Very dense layouts — full-page magazine spreads, complex dashboards, cluttered scenes with a dozen labelled props — still benefit from breaking the brief into smaller passes and compositing the layers in a pixel-level tool. The threshold at which manual compositing wins has moved up considerably, but it still exists at the high end.
Commercial use, with the usual caveats
Images you generate with GPT Image 2 are yours to use in personal and commercial projects, subject to OpenAI's content policy and applicable law. There is no separate licensing tier, no royalty model, and no per-use fee on top of generation cost. The output is yours the moment it lands in your account.

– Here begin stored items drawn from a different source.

Lemma deployDefaultUpgrade_never salt o w :
  w_addresses w !! "stateTransition" = None → is_done (deployDefaultUpgrade d salt o w).1 = false.
Proof.
  intros Hw. apply never_done_bind. intros a w' E. apply record_missing.
  pose proof (keeps_deployViaCreate2 d "stateTransition" "DefaultUpgrade" [] salt o None w Hw) as Hk.
  by rewrite E in Hk.
Qed.

End never.

(** ** Deploying one contract *)

Section deploying.
Context `{EthersOps} `{Chain} `{Artifacts} `{ZkArtifacts} `{Files} `{Interfaces} `{!FactoryAbi}.
Context (factory : string) `{!ChainLaws factory}.
Variable d : Deployer.
Hypothesis Hzk : zkWallet d = false.
Variable salt : string.

(** The address book names the factory. *)
Definition has_factory (w : world) : Prop :=
  w_addresses w !! "" ≫= (λ g, g !! "Create2Factory") = Some factory.

(** [a] is where the contract goes. *)
Definition targets (name : string) (args : list val) (code a : string) : Prop :=
  ctor_inputs name = Some (length args) ∧ deploy_data name args = Some code ∧
  create2_address factory salt code = Some a.

Lemma getDeploy_run name args code a w :
  targets name args code a → getDeployTransaction name args w = (Done code, w).
Proof.
  intros (Hi & Hd & _). unfold getDeployTransaction. rewrite Hi. unfold mbind, M_bind, lift. cbn.
  rewrite bool_decide_true by done. by rewrite Hd.
Qed.
Definition record_batch (batchId daCommitment newRoot : Z) : Tx unit :=
  put (λ s, set_batchCommitment (<[batchId := daCommitment]> (batchCommitment s)) s);;
  put (λ s, set_batchNewRoot (<[batchId := newRoot]> (batchNewRoot s)) s).

Definition _finalizeBatch (oldRoot newRoot daCommitment daMode verifierId : Z) (daMeta : bytes)
    : Tx unit :=
  revert_if (newRoot =? 0) InvalidNewRoot;;
  put (set_latestStateRoot newRoot);;
  batchId ← take_batchId;
  record_batch batchId daCommitment newRoot;;
  emit (BatchDataPointer batchId daMeta);;
  emit (BatchCommitted batchId daMode verifierId daCommitment oldRoot newRoot).

(** The branch taken in validity mode. *)
Definition commit_validity (c : ctx) (provider : IDAProvider) (verifier : IVerifier)
    (points : G1Point * G2Point * G1Point)
    (batchId oldRoot newRoot daCommitment verifierId : Z) (daMeta : bytes) : Tx unit :=
  let '(a, b, c') := points in
  ok ← callee (verifyProof verifier a b c' (public_inputs oldRoot newRoot daCommitment));
  revert_if (negb ok) InvalidProof;;
  emit (BatchSoftCommitted batchId newRoot (block_timestamp c));;
  daMode ← callee (mode provider);
  _finalizeBatch oldRoot newRoot daCommitment daMode verifierId daMeta.

(** The branch taken in optimistic mode. *)
Definition commit_optimistic (c : ctx) (provider : IDAProvider)
    (batchId oldRoot newRoot daCommitment verifierId : Z) (daMeta : bytes) : Tx unit :=
  revert_if (newRoot =? 0) InvalidNewRoot;;
  emit (BatchSoftCommitted batchId newRoot (block_timestamp c));;
  put (set_pendingStateRoot newRoot);;
  put (set_pendingTimestamp (block_timestamp c));;
  batchId ← take_batchId;
  record_batch batchId daCommitment newRoot;;
  emit (BatchDataPointer batchId daMeta);;
  daMode ← callee (mode provider);
  emit (BatchCommitted batchId daMode verifierId daCommitment oldRoot newRoot).

Definition commitBatch (c : ctx) (daId verifierId : Z) (batchData daMeta : bytes) (newRoot : Z)
    (proof : bytes) : Tx unit :=
  nonpayable c;;
  _requireSequencer c;;
  censorship_check c;;
  providerAddr ← get (λ s, (daProviders s)@[daId]);
  enabled ← get (λ s, (daEnabled s)?[daId]);
  revert_if ((providerAddr =? 0) || negb enabled) DAProviderNotEnabled;;
  let provider := provider_at c providerAddr in
  daCommitment ← callee (computeCommitment provider batchData daMeta);
  callee (validateDA provider daCommitment daMeta);;
  oldRoot ← get latestStateRoot;
  selectedVerifier ← get (λ s, (verifiers s)@[verifierId]);
  revert_if (selectedVerifier =? 0) (UnknownVerifier verifierId);;
  batchId ← get nextBatchId;
  points ← decode_proof verifierId proof;
  optimistic ← get optimisticMode;
  if (optimistic : bool)
  then commit_optimistic c provider batchId oldRoot newRoot daCommitment verifierId daMeta
  else commit_validity c provider (verifier_at c selectedVerifier) points
         batchId oldRoot newRoot daCommitment verifierId daMeta.

(** *** Optimistic fallback *)

Definition verifyFraudProof (c : ctx) (proof : bytes) : Tx unit :=
  nonpayable c;; revert (Reason "FraudProofNotImplemented").
(* ===== verification/RollupProofs.v ===== *)
(** * The rollup scripts from end to end

    Each script is run symbolically, from any state of the node, and its result
    is what the next one reads. *)

From stdpp Require Import base list option gmap strings pretty.
From Stdlib Require Import ZArith Lia Ascii Strings.Byte.
From S2P Require Import Prelude Js RollupContracts Bridge BridgeProofs RollupNode RollupScripts.

(** ** Running a script *)

Lemma Script_bind_done {A B} (m : Script A) (k : A → Script B) n a n' :
  m n = (Done a, n') → (m ≫= k) n = k a n'.
Proof. unfold mbind, Script_bind. by intros ->. Qed.

Lemma create_address_ne `{HardhatLaws} i j :
  Z.of_nat i < 2 ^ 64 → Z.of_nat j < 2 ^ 64 → i ≠ j → create_address i ≠ create_address j.
Proof. intros Hi Hj Hne E%create_address_inj; done. Qed.

Ltac fields := cbn [n_chainId n_name n_deployer n_nonce n_block n_time n_accounts n_files n_dirs
  n_env n_cwd n_random n_out set_accounts set_files set_out set_randoms set_env].
Ltac lookups := repeat first
  [ rewrite lookup_insert_eq
  | rewrite lookup_insert_ne by (apply create_address_ne; lia) ].

Tactic Notation "run" tactic3(tac) := erewrite Script_bind_done; [|tac]; fields.

Section proofs.
Context {evm : Evm} {hh : Hardhat}.
Implicit Types (n : net).

Lemma bridge_tx_run addr e n own b b' ev :
  n_accounts n !! addr = Some (ABridge own b) → estep (tx_ctx own n) b e b' ev →
  bridge_tx addr e n = (Done tt, set_accounts (<[addr := ABridge own b']> (n_accounts n)) n).
Proof. intros Ha He%enter_complete. unfold bridge_tx. by rewrite Ha, He. Qed.

Lemma mock_blob_tx_run addr i h n m :
  n_accounts n !! addr = Some (ATestBlobDA m) →
  mock_blob_tx addr i h n =
    (Done tt, set_accounts (<[addr := ATestBlobDA (<[i := h]> m)]> (n_accounts n)) n).
Proof. intros Ha. unfold mock_blob_tx. by rewrite Ha. Qed.

Lemma deploy_run a n :
  deploy a n = (Done (create_address (n_nonce n)),
                set_accounts (<[create_address (n_nonce n) := a]> (n_accounts n)) n).
Proof. done. Qed.

Lemma bridge_view_run {A} addr (f : bridge → A) n own b :
  n_accounts n !! addr = Some (ABridge own b) → bridge_view addr f n = (Done (f b), n).
Proof. intros Ha. unfold bridge_view. by rewrite Ha. Qed.

Lemma fail_if_run b e n : b = false → fail_if b e n = (Done tt, n).
Proof. by intros ->. Qed.

Lemma requireCode_run label addr n :
  is_Some (n_accounts n !! address_value addr) → requireCode label addr n = (Done tt, n).
Proof.
  intros Ha. unfold requireCode. erewrite Script_bind_done; [|reflexivity].
  apply fail_if_run. by rewrite bool_decide_true.
Qed.

(** A provider set by the owner where there was none. *)
Definition with_provider (i p : Z) (b : bridge) : bridge :=
  set_daEnabled (<[i := true]> (daEnabled b)) (set_daProviders (<[i := p]> (daProviders b)) b).

Lemma set_fresh_provider own n b i p :
  n_deployer n = own → (daProviders b)@[i] = 0 →
  estep (tx_ctx own n) b (CSetDAProvider i p true) (with_provider i p b) [DAProviderSet i p true].
Proof. intros Ho Hp. constructor; [by split|by left]. Qed.

(** The bridge as [deploy-local] leaves it. *)
Definition local_bridge (verifier calldata blob offchain : Z) : bridge :=
  with_provider 2 offchain (with_provider 1 blob (with_provider 0 calldata
    (new_ZKRollupBridge verifier 0 0))).

(** Everything [verify-runtime] looks at after [deploy-local], with the state of
    the bridge left open. *)
Record runtime (mv br cd bl oc : Z) (b : bridge) (path : string) n : Prop := {
  rt_bridge : n_accounts n !! br = Some (ABridge (n_deployer n) b);
  rt_verifier : n_accounts n !! mv = Some (AMockVerifier new_MockVerifier);
  rt_calldata : n_accounts n !! cd = Some ACalldataDA;
  rt_blob : is_Some (n_accounts n !! bl);
  rt_offchain : is_Some (n_accounts n !! oc);
  rt_file : n_files n !! path = Some (JsonText
    (local_deployment (n_name n) (n_chainId n) (n_deployer n) br mv cd bl oc ZeroHash));
  rt_providers : daProviders b = daProviders (local_bridge mv cd bl oc);
  rt_enabled : daEnabled b = daEnabled (local_bridge mv cd bl oc);
  rt_verifiers : verifiers b = verifiers (local_bridge mv cd bl oc);
  rt_range : Forall (λ a, 0 < a < 2 ^ 160) [mv; br; cd; bl; oc];
}.

Definition deployment_path n (name : string) : string :=
  path_resolve (n_cwd n) (env_or (n_env n !! name) default_deployment).

End proofs.

Section laws.
Context {evm : Evm} {hh : Hardhat} {hl : HardhatLaws}.
Implicit Types (n : net).

Lemma deploy_local_spec n :
  Z.of_nat (5 + n_nonce n) < 2 ^ 64 →
  let addr i := create_address (i + n_nonce n) in
  ∃ n1, deploy_local n = (Done tt, n1) ∧
    runtime (addr 0%nat) (addr 1%nat) (addr 2%nat) (addr 3%nat) (addr 5%nat)
      (local_bridge (addr 0%nat) (addr 2%nat) (addr 3%nat) (addr 5%nat))
      (deployment_path n "DEPLOYMENT_OUT") n1 ∧
    n_env n1 = n_env n ∧ n_cwd n1 = n_cwd n ∧ n_chainId n1 = n_chainId n ∧
    n_deployer n1 = n_deployer n ∧ n_block n < n_block n1.
Proof.
  cbn [Nat.add]. destruct n as [ch nm dp nn bk tm acc fs ds ev cw rn out]. fields. intros Hnonce.
  unfold deploy_local.
  do 3 run reflexivity. do 4 run (apply deploy_run).
  run (apply mock_blob_tx_run; fields; lookups; reflexivity).
  run (apply deploy_run).
  do 3 run (eapply bridge_tx_run; [fields; lookups; reflexivity|by apply set_fresh_provider]).
  do 9 run reflexivity.
  eexists. split; [reflexivity|]. unfold deployment_path. fields.
  split_and!; [|reflexivity..|lia].
  constructor; fields; lookups; try reflexivity; eauto.
  repeat apply Forall_cons_2; [apply create_address_range; lia..|apply Forall_nil_2].
Qed.
Lemma readFileSync_run p f n : n_files n !! p = Some f → readFileSync p n = (Done f, n).
Proof. unfold readFileSync. by intros ->. Qed.

Lemma requiredAddress_run d keys a n :
  first_address d keys = Some (checksum a) → requiredAddress d keys n = (Done (checksum a), n).
Proof. unfold requiredAddress. by intros ->. Qed.

(** An address of the deployment file is found under its first key. *)
Lemma first_address_found d k keys a :
  prop k d = VStr (checksum a) → first_address d (k :: keys) = Some (checksum a).
Proof. intros Hp. cbn. by rewrite Hp, isAddress_checksum. Qed.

Practical scope: marketing assets, blog illustrations, product mockups, packaging concepts, social media content, in-app artwork, course materials, video thumbnails, presentation slides. If you would have hired an illustrator or paid for stock for it, you can use a generated image instead.
The usual caveats still apply — no real-person likenesses without consent, no trademark or copyrighted character infringement, no deceptive imagery of public figures. Treat OpenAI's content policy as the contract and you are working within a clean license for everyday commercial use.
Pixel-level edits without re-rendering
Earlier models treated every edit as a full regeneration. Change one word on a poster and the whole image rerolls — the background shifts, the colours drift, the details you liked a moment ago disappear. Iteration became gambling.
GPT Image 2 supports localized edits that touch only the region you point to: swap a headline, recolour a jacket, correct a mislabeled bar, redraw a hand. The rest of the image stays pixel-identical, so iteration is additive — lock in a composition you like, then fix the one detail that's off without rolling the dice on everything else.
In practice this replaces a Photoshop round-trip for small fixes. Combined with the reasoning step, it turns image generation into a draft-and-revise workflow: generate a layout you're happy with, then edit in place until the details match the brief, instead of rolling the whole frame on every pass.